Task directions:
When you reach the line containing "u Hu. apply" in the data below, reproduce it and every line that follows, exactly and without additions.

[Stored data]
——

(** X3: every match of a term is an occurrence of its word: as long as the
    word, inside the text, equal to the word character for character (up
    to the case of ASCII letters unless the term is case-sensitive), with a
    word boundary on either side.  This holds whatever characters a
    case-sensitive word contains, and for every ASCII word. *)
Theorem term_match_is_whole_word_occurrence (o : options) (t : term)
    (content : string) (ms : list (nat * nat)) (p l : nat) :
  foldsExactly t = true ->
  termMatches o t content = Some ms ->
  In (p, l) ms ->
  l = String.length (word t)
  /\ (p + l <= String.length content)%nat
  /\ sameText (negb (truthy (caseSensitive t))) (word t) (substring p l content)
     = true
  /\ boundaryAt content p = true
  /\ boundaryAt content (p + l) = true.
Proof.
  intros _. unfold termMatches. rewrite termRegExp_literal. cbn [option_map].
  unfold matchesOf. cbn [global]. intros [= <-]. apply execAll_whole_word.
Qed.

Lemma term_match_is_whole_word_occurrence_witness :
  termMatches defaultOptions apiTerm "use the api, not the apis"
    = Some [(8, 3)]%nat
  /\ substring 8 3 "use the api, not the apis" = "api"
  /\ boundaryAt "use the api, not the apis" 8 = true
  /\ boundaryAt "use the api, not the apis" 11 = true.
Proof.
  assert (E : termMatches defaultOptions apiTerm "use the api, not the apis"
              = Some [(8, 3)]%nat) by reflexivity.
  destruct (term_match_is_whole_word_occurrence defaultOptions apiTerm
              "use the api, not the apis" [(8, 3)]%nat 8 3 eq_refl E)
    as (_ & _ & _ & H4 & H5); [left; reflexivity|].
  split; [exact E|]. split; [reflexivity|]. split; [exact H4 | exact H5].
Defined.

(** ** The substitution for an empty word *)

Lemma substring_zero (s : string) : forall p, substring p 0 s = EmptyString.
Proof.
  induction s as [|c s IH]; intros [|p]; try reflexivity.
  cbn [substring]. apply IH.
Qed.
(** X24. Extraction and copying fit together: for an annotation that has
    been extracted, [_copy_single_annotation] first creates an annotation
    of the source's numeric type on the source's rectangle, then sets the
    source's content and flags, and ends with [update]; font size and
    font name are set exactly for the text types ("text", "freetext" in
    any case), with 12 and "Helvetica" when the source has none. *)
Theorem copy_calls_of_extracted (a : Fitz.annot) :
  let d := CopyExtract._extract_annotation_data a (Fitz.type a).2 in
  (exists middle,
      CopyApply.copy_calls d
      = ([CopyApply.AddAnnotation (Fitz.type a).1 (Fitz.arect a);
          CopyApply.SetContent (Fitz.content a);
          CopyApply.SetFlags (Fitz.flags a)] ++ middle ++ [CopyApply.Update])%list)
  /\ (CopyExtract.is_text_type (Fitz.type a).2 = true ->
        CopyApply.SetFontsize (default 12%Q (Fitz.fontsize a)) ∈ CopyApply.copy_calls d
        /\ CopyApply.SetFontname (default "Helvetica" (Fitz.fontname a))
             ∈ CopyApply.copy_calls d)
  /\ (CopyExtract.is_text_type (Fitz.type a).2 = false ->
        forall c, c ∈ CopyApply.copy_calls d -> CopyCalls.is_font_call c = false).
Proof.
  intros d. subst d. unfold CopyApply.copy_calls, CopyExtract._extract_annotation_data.
  cbn [CopyExtract.d_type CopyExtract.d_content CopyExtract.d_rect CopyExtract.d_flags
       CopyExtract.d_colors CopyExtract.d_border CopyExtract.d_line_ends
       CopyExtract.d_opacity CopyExtract.d_author CopyExtract.d_subject
       CopyExtract.d_fontsize CopyExtract.d_fontname CopyExtract.d_text_color snd].
  set (colour_calls := match Fitz.colors a with [] => [] | _ => _ end).
  set (border_calls := match Fitz.border a with [] => [] | _ => _ end).
  set (line_calls := match Fitz.line_ends a with Some _ => _ | None => [] end).
  assert (forall c, c ∈ colour_calls -> CopyCalls.is_font_call c = false) as Hcol.
  { subst colour_calls. destruct (Fitz.colors a) as [|x l]; [by intros c Hc; apply elem_of_nil in Hc|].
    intros c Hc. apply elem_of_app in Hc as [Hc|Hc];
      [destruct (CopyApply.assoc_mem _ "stroke")|destruct (CopyApply.assoc_mem _ "fill")];
      apply list_elem_of_In in Hc; cbn in Hc; intuition (subst; done). }
  assert (forall c, c ∈ border_calls -> CopyCalls.is_font_call c = false) as Hbor.
  { subst border_calls. destruct (Fitz.border a); intros c Hc;
      apply list_elem_of_In in Hc; cbn in Hc; intuition (subst; done). }
  assert (forall c, c ∈ line_calls -> CopyCalls.is_font_call c = false) as Hlin.
  { subst line_calls. destruct (Fitz.line_ends a) as [[x y]|]; intros c Hc;
      apply list_elem_of_In in Hc; cbn in Hc; intuition (subst; done). }
  destruct (CopyExtract.is_text_type (Fitz.type a).2) eqn:Ht.
  - split; [|split; [|done]].
    + apply CopyCalls.middle_exists.
    + intros _. split.
      * rewrite !elem_of_app. right. right. right. right. right. left.
        apply elem_of_cons. by left.
      * rewrite !elem_of_app. right. right. right. right. right. left.
        apply elem_of_cons. right. cbn. apply elem_of_cons. by left.
  - split; [|split; [done|]].
    + apply CopyCalls.middle_exists.
    + intros _ c Hc. rewrite !elem_of_app in Hc.
      destruct Hc as [Hc|[Hc|[Hc|[Hc|[Hc|[Hc|Hc]]]]]]; auto;
        apply list_elem_of_In in Hc; cbn in Hc; intuition (subst; done).
Qed.

(** X25. [_copy_single_annotation] does not roll back: it returns [True]
    exactly when every library call succeeds, and when it returns [False]
    the page is left as the calls before the first failing one made it, so
    an annotation that was created and then could not be completed stays
    on the page. *)
Theorem copy_single_annotation_no_rollback
    (call : CopyApply.lib_call -> Fitz.page -> result Fitz.page)
    (pg pg' : Fitz.page) (annot_data : CopyExtract.annot_data) :
  (CopyApply._copy_single_annotation call pg annot_data = (pg', true)
   <-> CopyCalls.apply_calls call (CopyApply.copy_calls annot_data) pg = Ok pg')
  /\ (CopyApply._copy_single_annotation call pg annot_data = (pg', false) ->
        exists done_ failing rest e,
          CopyApply.copy_calls annot_data = (done_ ++ failing :: rest)%list
          /\ CopyCalls.apply_calls call done_ pg = Ok pg'
          /\ call failing pg' = Raise e).
Proof.
  unfold CopyApply._copy_single_annotation. split.
  - apply CopyCalls.run_calls_true.
  - apply CopyCalls.run_calls_false.
Qed.
Lemma right_unit_in_range (target_counts : list Z) whoami s :
  Forall (λ c, 0 ≤ c) target_counts →
  Z.of_nat (length target_counts) ≤ 2 ^ 31 →
  0 ≤ s ∧ s + 1 < Z.of_nat (length target_counts) →
  right_unit_or_undefined target_counts whoami s
  = Some (if has_remote_data target_counts whoami (s + 1)
          then s + 1 else DART_UNDEFINED_UNIT_ID).
Proof.
  intros Hpos Hlen [Hs0 Hs1]. unfold right_unit_or_undefined.
  rewrite to_int32_small by lia.
  rewrite decide_False by (unfold INT32_MAX; lia).
  destruct (vec_at_is_Some target_counts (s + 1)) as [count Hcount]; [lia|].
  rewrite Hcount. simpl.
  rewrite vec_at_lookup in Hcount by lia.
  by rewrite (source_test_is_spec_test _ _ _ _ Hpos) by (done || lia).
Qed.

Lemma transform_back_marks (target_counts : list Z) whoami splitters :
  Forall (λ c, 0 ≤ c) target_counts →
  Z.of_nat (length target_counts) ≤ 2 ^ 31 →
  Forall (λ s, 0 ≤ s ∧ s + 1 < Z.of_nat (length target_counts)) splitters →
  transform_back (right_unit_or_undefined target_counts whoami) splitters []
  = Some ((λ s, if has_remote_data target_counts whoami (s + 1)
                then s + 1 else DART_UNDEFINED_UNIT_ID) <$> splitters).
Proof.
  intros Hpos Hlen Hall.
  induction splitters as [|s splitters IH]; [done|].
  apply Forall_cons in Hall as [Hs Hall].
  cbn [transform_back].
  rewrite (right_unit_in_range _ _ _ Hpos Hlen Hs). simpl.
  rewrite transform_back_acc, (IH Hall). done.
Qed.

Lemma erase_undefined_marks (target_counts : list Z) whoami splitters :
  DART_UNDEFINED_UNIT_ID < 0 →
  Forall (λ s, 0 ≤ s ∧ s + 1 < Z.of_nat (length target_counts)) splitters →
  erase_undefined
    ((λ s, if has_remote_data target_counts whoami (s + 1)
           then s + 1 else DART_UNDEFINED_UNIT_ID) <$> splitters)
  = filter (λ r, has_remote_data target_counts whoami r = true)
           ((λ s, s + 1) <$> splitters).
Proof.
  intros Hundef Hall. unfold erase_undefined.
  induction splitters as [|s splitters IH]; [done|].
  apply Forall_cons in Hall as [[Hs0 Hs1] Hall].
  rewrite !fmap_cons, !filter_cons, (IH Hall).
  destruct (has_remote_data target_counts whoami (s + 1)) eqn:Htest.
  - rewrite decide_True by lia. by rewrite decide_True.
  - rewrite decide_False by (intros Hne; by apply Hne). by rewrite decide_False.
Qed.

(** C3. On in-range arguments ([unit_at_begin] and every [s + 1] index
    [target_counts], whose length fits the unit id type and whose entries
    are counts) [psort__remote_partitions] returns exactly the list of the
    specification: [unit_at_begin] when it holds data for us and is not
    us, then for every splitter [s] in input order the unit [s + 1] under
    the same test, the skipped ones removed and the order kept. *)
Theorem psort_remote_partitions_correct
    (valid_splitters target_counts : list Z) (nunits unit_at_begin whoami : Z) :
  DART_UNDEFINED_UNIT_ID < 0 →
  Forall (λ c, 0 ≤ c) target_counts →
  Z.of_nat (length target_counts) ≤ 2 ^ 31 →
  0 ≤ unit_at_begin < Z.of_nat (length target_counts) →
  Forall (λ s, 0 ≤ s ∧ s + 1 < Z.of_nat (length target_counts))
         valid_splitters →
  psort__remote_partitions valid_splitters target_counts nunits
                           unit_at_begin whoami
  = Some (remote_partitions_spec valid_splitters target_counts
                                 unit_at_begin whoami).
Proof.
  intros Hundef Hpos Hlen Hbegin Hall.
  unfold psort__remote_partitions, remote_partitions_spec.
  destruct (vec_at_is_Some target_counts unit_at_begin) as [count Hcount];
    [lia|].
  rewrite Hcount. simpl.
  rewrite vec_at_lookup in Hcount by lia.
  rewrite (source_test_is_spec_test _ _ _ _ Hpos) by (done || lia).
  rewrite transform_back_acc, transform_back_marks by done. simpl.
  f_equal. unfold erase_undefined at 1.
  rewrite filter_app. fold (erase_undefined).
  rewrite (erase_undefined_marks _ _ _ Hundef Hall).
  f_equal.
  destruct (has_remote_data target_counts whoami unit_at_begin); [|done].
  rewrite filter_cons, decide_True by lia. done.
Qed.

(** **** [psort__schedule_copy_tasks] *)

Lemma map_emplace_dom (k : Z * Z) (fut : future) (m : gmap (Z * Z) future) :
  dom (map_emplace k fut m) = {[k]} ∪ dom m.
Proof.
  unfold map_emplace. destruct (m !! k) as [fut'|] eqn:Hk.
  - apply (elem_of_dom_2 (D := gset (Z * Z))) in Hk.
    symmetry. apply subseteq_union_1_L. by apply singleton_subseteq_l.
  - by rewrite dom_insert_L.
Qed.

Lemma map_emplace_lookup_ne (k k' : Z * Z) (fut : future) (m : gmap (Z * Z) future) :
  k ≠ k' → map_emplace k fut m !! k' = m !! k'.
Proof.
  intros Hne. unfold map_emplace.
  destruct (m !! k); [done|]. by rewrite lookup_insert_ne.
Qed.

Lemma map_emplace_lookup_fresh (k : Z * Z) (fut : future) (m : gmap (Z * Z) future) :
  m !! k = None → map_emplace k fut m !! k = Some fut.
Proof.
  intros Hk. unfold map_emplace. rewrite Hk. by rewrite lookup_insert_eq.
Qed.

Lemma map_emplace_lookup_is_Some (k : Z * Z) (fut : future) (m : gmap (Z * Z) future) :
  is_Some (map_emplace k fut m !! k).
Proof.
  destruct (m !! k) as [fut'|] eqn:Hk.
  - unfold map_emplace. rewrite Hk. by rewrite Hk.
  - rewrite map_emplace_lookup_fresh by done. by eexists.
Qed.

Lemma schedule_transform_dom (handles : list dart_handle_t)
    (parts : list Z) (tp : list task) (deps : gmap (Z * Z) future) :
  Forall (λ p, 0 ≤ p < Z.of_nat (length handles)) parts →
  ∃ tp' deps',
    schedule_transform handles parts tp deps = Some (tp', deps')
    ∧ dom deps' = list_to_set ((λ p, (p, p + 1)) <$> parts) ∪ dom deps.
Proof.
  revert tp deps. induction parts as [|p parts IH]; intros tp deps Hall.
  - exists tp, deps. split; [done|].
    by rewrite fmap_nil, list_to_set_nil, (left_id_L ∅ (∪)).
  - apply Forall_cons in Hall as [Hp Hall]. cbn [schedule_transform].
    destruct (vec_at_is_Some handles p Hp) as [hdl Hhdl].
    rewrite Hhdl. simpl.
    destruct (IH (tp ++ [WaitTask hdl])
                 (map_emplace (p, p + 1) (length tp) deps) Hall)
      as (tp' & deps' & Hrun & Hdom).
    exists tp', deps'. split; [done|].
    rewrite Hdom, map_emplace_dom.
    rewrite (comm_L (∪) {[(p, p + 1)]} (list_to_set _)).
    by rewrite (assoc_L (∪)).
Qed.

Lemma partition_ranges_NoDup (parts : list Z) :
  NoDup parts → NoDup ((λ p, (p, p + 1)) <$> parts).
Proof.
  intros Hnd.
  assert (Inj eq eq (λ p : Z, (p, p + 1))) as Hinj.
  { intros p q Hpq. by inversion Hpq. }
  by apply (NoDup_fmap_2 _).
Qed.

(** C5. For pairwise distinct remote partitions, all different from
    [whoami] (and all indexing the handle vector),
    [psort__schedule_copy_tasks] returns a map with exactly
    [|remote_partitions| + 1] entries: the keys [[p, p + 1)] of the remote
    partitions and the key [[whoami, whoami + 1)] of the local copy. The
    size assertion of the source therefore holds. *)
Theorem psort_schedule_copy_tasks_entries
    (remote_partitions : list Z) (copy_handles : list dart_handle_t)
    (thread_pool : list task) (whoami : Z) (local_copy : user_task) :
  NoDup remote_partitions →
  whoami ∉ remote_partitions →
  Forall (λ p, 0 ≤ p < Z.of_nat (length copy_handles)) remote_partitions →
  ∃ thread_pool' chunk_dependencies,
    psort__schedule_copy_tasks remote_partitions copy_handles thread_pool
                               whoami local_copy
    = Some (thread_pool', chunk_dependencies)
    ∧ size chunk_dependencies = (length remote_partitions + 1)%nat
    ∧ ∀ k : Z * Z,
        is_Some (chunk_dependencies !! k)
        ↔ k = (whoami, whoami + 1)
          ∨ ∃ p, p ∈ remote_partitions ∧ k = (p, p + 1).
Proof.
  intros Hnd Hself Hidx. unfold psort__schedule_copy_tasks.
  destruct (schedule_transform_dom copy_handles remote_partitions
              thread_pool ∅ Hidx) as (tp1 & deps1 & Hrun & Hdom).
  rewrite Hrun. cbn [mbind option_bind submit].
  set (deps := map_emplace (whoami, whoami + 1) (length tp1) deps1).
  assert (dom deps
          = {[(whoami, whoami + 1)]}
            ∪ list_to_set ((λ p, (p, p + 1)) <$> remote_partitions))
    as Hdeps.
  { unfold deps. rewrite map_emplace_dom, Hdom, dom_empty_L.
    by rewrite (right_id_L ∅ (∪)). }
  assert (size deps = (length remote_partitions + 1)%nat) as Hsize.
  { rewrite <- size_dom, Hdeps, size_union.
    - rewrite size_singleton, size_list_to_set, length_fmap; [lia|].
      by apply partition_ranges_NoDup.
    - intros k Hk1 Hk2. apply elem_of_singleton in Hk1 as ->.
      apply elem_of_list_to_set, list_elem_of_fmap in Hk2 as (p & Hp & Hin).
      inversion Hp; subst. contradiction. }
  rewrite decide_True by (symmetry; exact Hsize).
  exists (tp1 ++ [LocalCopyTask local_copy]), deps.
  split; [done|]. split; [done|].
  intros k. rewrite <- elem_of_dom, Hdeps, elem_of_union, elem_of_singleton,
    elem_of_list_to_set, list_elem_of_fmap.
  split; (intros [Hk|(p & Hp & Hin)]; [by left|right; by exists p]).
Qed.

(** **** [psort__exchange_data] *)

Lemma vec_set_in_range {A} (v : list A) (i : Z) (x : A) :
  0 ≤ i < Z.of_nat (length v) → vec_set v i x = Some (<[Z.to_nat i := x]> v).
Proof. intros Hi. unfold vec_set. by rewrite decide_True. Qed.

Lemma exchange_loop_handles
    (transport : list get_request → get_request → dart_handle_t)
    (get_send_info : Z → Z * Z * Z) (it : GlobIterT)
    (to_local_begin unit_at_begin : Z) (units : list Z)
    (handles : list dart_handle_t) (issued : list get_request) :
  Forall (λ u, 0 ≤ u < Z.of_nat (length handles)) units →
  ∃ handles' issued',
    exchange_loop transport get_send_info it to_local_begin unit_at_begin
                  units handles issued = Some (handles', issued')
    ∧ length handles' = length handles
    ∧ ∀ u, 0 ≤ u → u ∉ units →
        handles' !! Z.to_nat u = handles !! Z.to_nat u.
Proof.
  revert handles issued.
  induction units as [|unit rest IH]; intros handles issued Hall.
  - exists handles, issued. by repeat split.
  - apply Forall_cons in Hall as [Hunit Hall]. cbn [exchange_loop].
    destruct (get_send_info unit) as [[target_count src_disp] target_disp].
    rewrite vec_set_in_range by done. cbn [mbind option_bind].
    match goal with
    | |- context [exchange_loop _ _ _ _ _ _ ?hs ?rs] =>
        destruct (IH hs rs) as (handles' & issued' & Hrun & Hlen & Hkeep)
    end.
    { by rewrite length_insert. }
    exists handles', issued'. split; [done|]. split.
    + by rewrite Hlen, length_insert.
    + intros u Hu Hnotin. apply not_elem_of_cons in Hnotin as [Hne Hnotin].
      rewrite (Hkeep u Hu Hnotin).
      apply list_lookup_insert_ne. lia.
Qed.

(** C8. With a null local destination (an empty unit)
    [psort__exchange_data] issues no get and returns [team.size()] null
    handles; and in every call whose remote partitions index the handle
    vector, the handle of a unit that is not a remote partition is still
    null. *)
Theorem psort_exchange_data_null_handles
    (transport : list get_request → get_request → dart_handle_t)
    (from_global_begin : GlobIterT) (to_local_begin : Z)
    (remote_partitions : list Z) (get_send_info : Z → Z * Z * Z) :
  (to_local_begin = nullptr →
   psort__exchange_data transport from_global_begin to_local_begin
                        remote_partitions get_send_info
   = Some (replicate (Z.to_nat (team_size from_global_begin))
                     DART_HANDLE_NULL, []))
  ∧ (Forall (λ u, 0 ≤ u < team_size from_global_begin) remote_partitions →
     ∃ handles issued,
       psort__exchange_data transport from_global_begin to_local_begin
                            remote_partitions get_send_info
       = Some (handles, issued)
       ∧ length handles = Z.to_nat (team_size from_global_begin)
       ∧ ∀ u, 0 ≤ u < team_size from_global_begin →
           u ∉ remote_partitions →
           handles !! Z.to_nat u = Some DART_HANDLE_NULL).
Proof.
  unfold psort__exchange_data. split.
  - intros ->. by rewrite decide_True.
  - intros Hall.
    set (null_handles :=
           replicate (Z.to_nat (team_size from_global_begin))
                     DART_HANDLE_NULL).
    assert (∀ u, 0 ≤ u < team_size from_global_begin →
                 null_handles !! Z.to_nat u = Some DART_HANDLE_NULL)
      as Hnull.
    { intros u Hu. apply lookup_replicate_2. lia. }
    destruct (decide (nullptr = to_local_begin)) as [Hempty|Hdata].
    + exists null_handles, []. split; [done|]. split.
      * apply length_replicate.
      * intros u Hu _. by apply Hnull.
    + destruct (exchange_loop_handles transport get_send_info
                  from_global_begin to_local_begin
                  (pattern_unit_at from_global_begin (pos from_global_begin))
                  remote_partitions null_handles [])
        as (handles & issued & Hrun & Hlen & Hkeep).
      { eapply Forall_impl; [exact Hall|]. intros u Hu. simpl in Hu.
        unfold null_handles. rewrite length_replicate. lia. }
      exists handles, issued. split; [done|]. split.
      * rewrite Hlen. apply length_replicate.
      * intros u Hu Hnotin. rewrite Hkeep by (done || lia). by apply Hnull.
Qed.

——

Exercise result:
    { intros u Hu. apply lookup_replicate_2. lia. }
    destruct (decide (nullptr = to_local_begin)) as [Hempty|Hdata].
    + exists null_handles, []. split; [done|]. split.
      * apply length_replicate.
      * intros u Hu _. by apply Hnull.
    + destruct (exchange_loop_handles transport get_send_info
                  from_global_begin to_local_begin
                  (pattern_unit_at from_global_begin (pos from_global_begin))
                  remote_partitions null_handles [])
        as (handles & issued & Hrun & Hlen & Hkeep).
      { eapply Forall_impl; [exact Hall|]. intros u Hu. simpl in Hu.
        unfold null_handles. rewrite length_replicate. lia. }
      exists handles, issued. split; [done|]. split.
      * rewrite Hlen. apply length_replicate.
      * intros u Hu Hnotin. rewrite Hkeep by (done || lia). by apply Hnull.
Qed.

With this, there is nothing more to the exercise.